1. So there we were in the heart of Emilia Romagna, one of the regions with the best food in all of Italy waking up next to a balsamic farm.  If you havent read about how we found ourselves here in the heart of nonantola, check out our post on arriving to La Selvatica. Enrico had breakfast ready to go set up for us the next morning spread out on the table and had spoken to his friend, Guido, and prepared a tour for us [for free!] that day whenever we were ready to head over there.

IMG_2496the walk from La Selvatica to Acetaia Malagoli Guido

IMG_2522one of the farm houses across the street from La Selvatica

After breakfast we quickly walked to the farm next door to meet Guido.

Guido owns Acetaia Malagoli Guido. It’s been in his family for generations. They grow the grapes, harvest them, and age them all there on the property. He showed us the different stages of the vinegar, the barrels used to age them, and even let us taste each stage of the vinegar as well as the finished products aged 26 and 13 years. When your father does this for a living they start a set of barrels for you – usually about six that you let age throughout your life. I even got to try one of the 40+ aged vinegar from his personal collection! I work in a bar as I have mentioned before and while learning all about the procedure, it occurred to me the similarities in bourbon whiskey aging – with the barrel technique and all. When I said this to Guido, he exclaimed yes! and asked if food and drink was something I was passionate about. We talked a bit about passions and he asked if we had plans for the rest of the day and maybe we could visit his friend in town. I quickly agreed, we had made the decision to stay extra time and had no specific plans. On the way to meet Guido’s friend he explained where we were going as he drove. His friend owned the fifth largest collection of whiskey, scotch, bourbon, etc in the entire world.  Over 18,000 untouched, unopened bottles of any and every brand of spirit, some dating back to literally hundreds off years earlier. I cannot put into words the sheer size of the mans wine cellar that housed all of these priceless collections. There were things I had never even heard of or seen before! The man spoke very little english and me very little Italian (aka none) but we still found a way to communicate and learn. After awhile, we thanked him and Guido drove us back to La Selvatica – but not without us purchasing some of the amazing balsamic vinegar he produces. Here is a link to his Facebook page where you can contact him about purchasing some as well! One of the things we learned about was the difference between true balsamic and the type that is basically made for mass production – the kind you can find in any grocery store. He has both available for purchase but trust me, go with the pure kind, it completely kicks the other one into the dirt.
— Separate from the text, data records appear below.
(* ===== verification/HeapExample.v ===== *)
(** * libpmemobj: a small heap

    A zone of a few chunks on which the definitions of the heap are evaluated: splitting a block and a crash, a footer that was
    not written back and the first traversal of the zone after the crash, and the size of the last zone. *)

From stdpp Require Import base gmap list numbers.
From S2P Require Import Prelude Memory Pmem Util Ulog UlogSpec UlogEntry UlogTheorems Ravl Container ContainerSeglists ContainerRavl Bucket Memops MemopsExample MemopsTheorems Memblock MemblockFree.
From S2P Require Import MemblockRun AllocClass Recycler Heap HeapZone.
Local Open Scope Z_scope.

(** A zone at [ZID_TO_ZONE 4096 0] with the segments [l] from chunk [i] on. *)
Fixpoint write_segs (l : list seg) (i : Z) (x : mem) : mem :=
  match l with
  | [] => x
  | s :: l =>
      let h := GET_CHUNK_HDR 4096 0 i in
      let x := wr x h (hdr_bytes (sg_type s) (sg_flags s) (sg_size s)) in
      let x := if sg_size s =? 1 then x else wr x (h + 8 * (sg_size s - 1)) (hdr_bytes CHUNK_TYPE_FOOTER 0 (sg_size s)) in
      write_segs l (i + sg_size s) x
  end.
Definition ex_zone (l : list seg) : mem := write_segs l 0 (wr ∅ (ZID_TO_ZONE 4096 0) (zone_header_bytes (chunks l))).

Definition ex_chunks (c n : Z) : memory_block := block_at c 0 n.
Definition ex_hbucket (t : block_container_ravl) : bucket block_container_ravl :=
  Bucket (Some CLASS_HUGE) t (container_ravl_ops huge_user_data) None true.
Definition ex_classes : aenv := AEnv init_collection ∅ 1 [].
Definition ex_zone_heap (p : pmem) (t : block_container_ravl) : heap block_container_ravl := Heap p (ex_hbucket t) ex_classes ∅ 1 1.

Definition USED (n : Z) : seg := Seg CHUNK_TYPE_USED 0 n.

(** ** A crash while a block is split *)

Definition ex_split0 : heap block_container_ravl := ex_zone_heap (Pmem (ex_zone [FREE 0 16; USED 4]) []) ex_tree0.
Definition ex_split1 := (heap_split_huge clflush_ops 4096 (ex_chunks 0 16) 2 ex_split0).2.

(** a crash while a block of chunks is split.  [heap_split_block] shrinks the header of the block before it writes the header of the rest.  After a crash
    between the two, the chunk after the first part has no header: the zone, that was well formed before, is not accepted any more. *)
Theorem heap_split_block_crash : ∃ x', crash (mem_of ex_split0) (pm_evs (h_pm ex_split1)) x' ∧
  heap_verify_zone (mem_of ex_split0) (ZID_TO_ZONE 4096 0) = Ok true ∧ heap_verify_zone (mem_of ex_split1) (ZID_TO_ZONE 4096 0) = Ok true ∧
  hdr_type x' (GET_CHUNK_HDR 4096 0 0) = CHUNK_TYPE_FREE ∧ hdr_size_idx x' (GET_CHUNK_HDR 4096 0 0) = 2 ∧
  hdr_type x' (GET_CHUNK_HDR 4096 0 2) = CHUNK_TYPE_UNKNOWN ∧ hdr_size_idx x' (GET_CHUNK_HDR 4096 0 2) = 0 ∧
  heap_verify_zone x' (ZID_TO_ZONE 4096 0) = Ok false.
Proof.
  exists (replay (mem_of ex_split0) (take 3 (pm_evs (h_pm ex_split1)))). split.
  - exists 3%nat. split; [vm_compute; lia|]. apply crash_at_replay.
  - vm_compute. done.
Qed.

(** ** A footer that was not written back *)

Local Abbreviation no_extend := (λ _, mret None).
Local Abbreviation unlocked := (λ _ : Z, false).

(** The free block of 16 chunks serves two requests for 2 chunks ... *)
Definition ex_stale0 : heap block_container_ravl :=
  ex_zone_heap (Pmem (ex_zone [FREE 0 16; USED 4]) []) (container_ravl_insert_block huge_user_data (ex_chunks 0 16) ex_tree0).2.
Definition ex_stale1 : heap block_container_ravl :=
  ((heap_get_bestfit_huge clflush_ops 4096 0 no_extend unlocked 0 0 HEADER_COMPACT (request 2);;
    heap_get_bestfit_huge clflush_ops 4096 0 no_extend unlocked 0 0 HEADER_COMPACT (request 2)) ex_stale0).2.
(** ... and an operation allocates the second block and frees the chunks 16 to 19. *)
Definition ex_stale_env : menv := MEnv (h_pm ex_stale1) [Some 1900000; Some 2000000; Some 2100000; Some 2200000].
Definition ex_stale_ctx : mstate :=
  match operation_new 3 1024 640 LOG_TYPE_REDO ex_stale_env with
  | (Ok (Some c), e) => MState e c
  | (_, e) => MState e no_ctx
  end.
Definition ex_stale_pop : pool_layout := PoolLayout 4096 2097152 1024 1 64 72.
Definition ex_stale_run :=
  (operation_start;;
   huge_prep_operation_hdr 4096 ex_stale_pop (ex_chunks 2 2) MEMBLOCK_ALLOCATED;;
   huge_prep_operation_hdr 4096 ex_stale_pop (ex_chunks 16 4) MEMBLOCK_FREE;;
   operation_finish clflush_ops no_free no_push 10) ex_stale_ctx.
Definition ex_stale2 : pmem := me_pm (ms_env ex_stale_run.2).
Definition ex_stale_evs : list ev := pm_evs (me_pm (ms_env ex_stale_run.2)).
(** The memory after a crash in which the footer of the chunks 4 to 15 is lost, and the first traversal of the zone. *)
Definition ex_stale_mem : mem := wr (replay (mem_of ex_stale0) ex_stale_evs) (GET_CHUNK_HDR 4096 0 15) (hdr_bytes CHUNK_TYPE_FOOTER 0 16).
Definition ex_stale_boot := heap_reclaim_zone_garbage clflush_ops 4096 0 (ex_zone_heap (Pmem ex_stale_mem []) ex_tree0).

(** One word that was never written back. *)
Lemma crash_lost_word m0 es w bs : durable_upto es w = 0%nat → length bs = 8%nat → Forall is_byte bs → rdn m0 (8 * w) 8 = bs →
  crash m0 es (wr (replay m0 es) (8 * w) bs).
Proof.
  intros Hd Hl Hb Hr. exists (length es). split; [done|]. rewrite take_ge by done. intros w'. destruct (decide (w' = w)) as [->|Hne].
  - exists 0%nat. split; [lia|]. intros a Ha. assert (a = 8 * w + a mod 8 ∧ 0 ≤ a mod 8 < 8) as [Ea Hm].
    { rewrite <-Ha. split; [by apply Z.div_mod|by apply Z.mod_pos_bound]. }
    rewrite Ea. change (replay m0 (take 0 es)) with m0. set (i := a mod 8) in *.
    pose proof (rdn_wr_same' (replay m0 es) (8 * w) bs 8 Hb Hl) as H1. rewrite <-Hr in H1.
    assert (∀ x, nth (Z.to_nat i) (rdn x (8 * w) 8) 0 = rd x (8 * w + i)) as Hn.
    { intros x. rewrite nth_rdn by lia. f_equal. lia. }
    rewrite <-!Hn, <-Hr. by rewrite H1.
  - destruct (crash_at_replay m0 es w') as (j & Hj & Ej). exists j. split; [done|]. intros a Ha. rewrite <-Ej by done.
    apply rd_wr_out. rewrite Hl. intros Hin. apply Hne. rewrite <-Ha. symmetry. apply (Z.div_unique a 8 w (a - 8 * w)); lia.
Qed.

(** footers after a crash.  Footers are not written back, because they would be written again when the zone is
    traversed for the first time; but that is done for used chunks only.  From a consistent heap: two requests are served from a free block of 16 chunks, an operation
    allocates one of the blocks and frees the chunks after the 16, and the power fails when everything is written back except the footer of the
    rest of the block.  The zone is accepted by the check.  The first traversal finds the old footer, merges the first two
    chunks with the last four, that do not touch, and writes the header of 6 free chunks over the allocated block: the traversal does not
    end well and the zone is not accepted any more. *)
Theorem stale_footer_corrupts :
  crash (mem_of ex_stale0) ex_stale_evs ex_stale_mem ∧ ex_stale_run.1 = Ok tt ∧
  heap_verify_zone (mem_of ex_stale0) (ZID_TO_ZONE 4096 0) = Ok true ∧ heap_verify_zone ex_stale_mem (ZID_TO_ZONE 4096 0) = Ok true ∧
  hdr_type ex_stale_mem (GET_CHUNK_HDR 4096 0 2) = CHUNK_TYPE_USED ∧ hdr_size_idx ex_stale_mem (GET_CHUNK_HDR 4096 0 2) = 2 ∧
  let x := mem_of ex_stale_boot.2 in
  hdr_type x (GET_CHUNK_HDR 4096 0 0) = CHUNK_TYPE_FREE ∧ hdr_size_idx x (GET_CHUNK_HDR 4096 0 0) = 6 ∧
  hdr_type x (GET_CHUNK_HDR 4096 0 2) = CHUNK_TYPE_USED ∧ hdr_size_idx x (GET_CHUNK_HDR 4096 0 2) = 2 ∧
  ex_stale_boot.1 = Undef ∧ heap_verify_zone x (ZID_TO_ZONE 4096 0) = Ok false.
Proof.
  split; [|vm_compute; done]. unfold ex_stale_mem. change (GET_CHUNK_HDR 4096 0 15) with (8 * 663).
  apply crash_lost_word; [vm_compute; reflexivity|done|apply hdr_bytes_bytes|vm_compute; reflexivity].
Qed.

(** ** The size of the last zone *)

(** the size of the last zone.  [zone_calc_size_idx] does not leave out the header of the heap: a heap whose size after the header is
    not more than 1024 bytes short of a whole number of chunks has a last chunk that ends after the heap does. *)
Theorem last_chunk_past_heap : let size := sizeof_zone + 4 * CHUNKSIZE in HEAP_MIN_SIZE ≤ size ∧ heap_max_zone size = 1 ∧
  zone_calc_size_idx 0 (heap_max_zone size) size = Ok 4 ∧ GET_CHUNK 0 0 4 = size + sizeof_heap_header.
Proof. vm_compute. split; [intros [=]|done]. Qed.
IMG_2521the vinegar aging barrels at Acetaia Malagoli Guido

IMG_2527local houses in Modena 

IMG_2592part of the wine cellar that houses the fifth largest collection of whiskys in the world! 18,000 bottles!

Once we returned we borrowed some bicycles from La Selvatica and head down the road a bit further to find a parmesean cheese shop inside of a local farm. Plenty of different types of cheese were available, but we chose only a parmesean and a pecorino to return home with. The customs laws in the US are very much a pain in the ass and only allow you to return back with hard cheeses.

After returning we headed to the local grocery store with Enrico to pick up a few things for dinner. Breads, Cheeses, Tomatoes, and of course more wine. We made a quick snack from fresh tomatoes, arugula and stracciatella, topped with some of the balsamic from Guido, local olive oil, and salt and pepper. If you’re unfamiliar with Stracciatella, its basically the heart of burrata cheese. It’s ooey and stringy and stretchy and delicious. Enrico loved it so much he added all of the ingrediants to his shopping list. Some other guests had arrived to La Selvatica that day so we all sat down to dinner together with plenty of wine to learn more about each other and the worlds we come from.  One of the other Italian men staying on the property taught us ‘fare la scarpetta‘  – which translates directly to make the little shoe, but means to use the small piece of bread on your plate to soak and mop all all the remaining sauce. I always love learning little bits of other languages which this kind of meaning. Yeah great, I can conjucate a verb but teach me something I would learn in the heart of Italy rather than at a desk.

IMG_2555Lambrusco wine bottled at La Selvatica

IMG_2469Stracciatella, Arugula, Fresh Tomatoes, Balsamic from Acetaia Malagoli Guido, Olive Oil. Barbera, and Parmesean from the cheese shop at the farm down the street.

IMG_2564The Cheese Shop at the Serafina Farm just meters away from La Selvatica


We spent a majorty of the rest of the night chatting and Guido offered us a ride to the train station in the morning since he had to pick up his son around the time we were to depart anyway. Ten out of Ten for a host truly, I am heading directly back to La Selvetica the next time I am in the area, and recommend to anyone who is even remotely thinking of traveling to Italy to make a stop off here because the hospitality is beyond, the countryside is unmatchable, its just truly a magical place in the wild.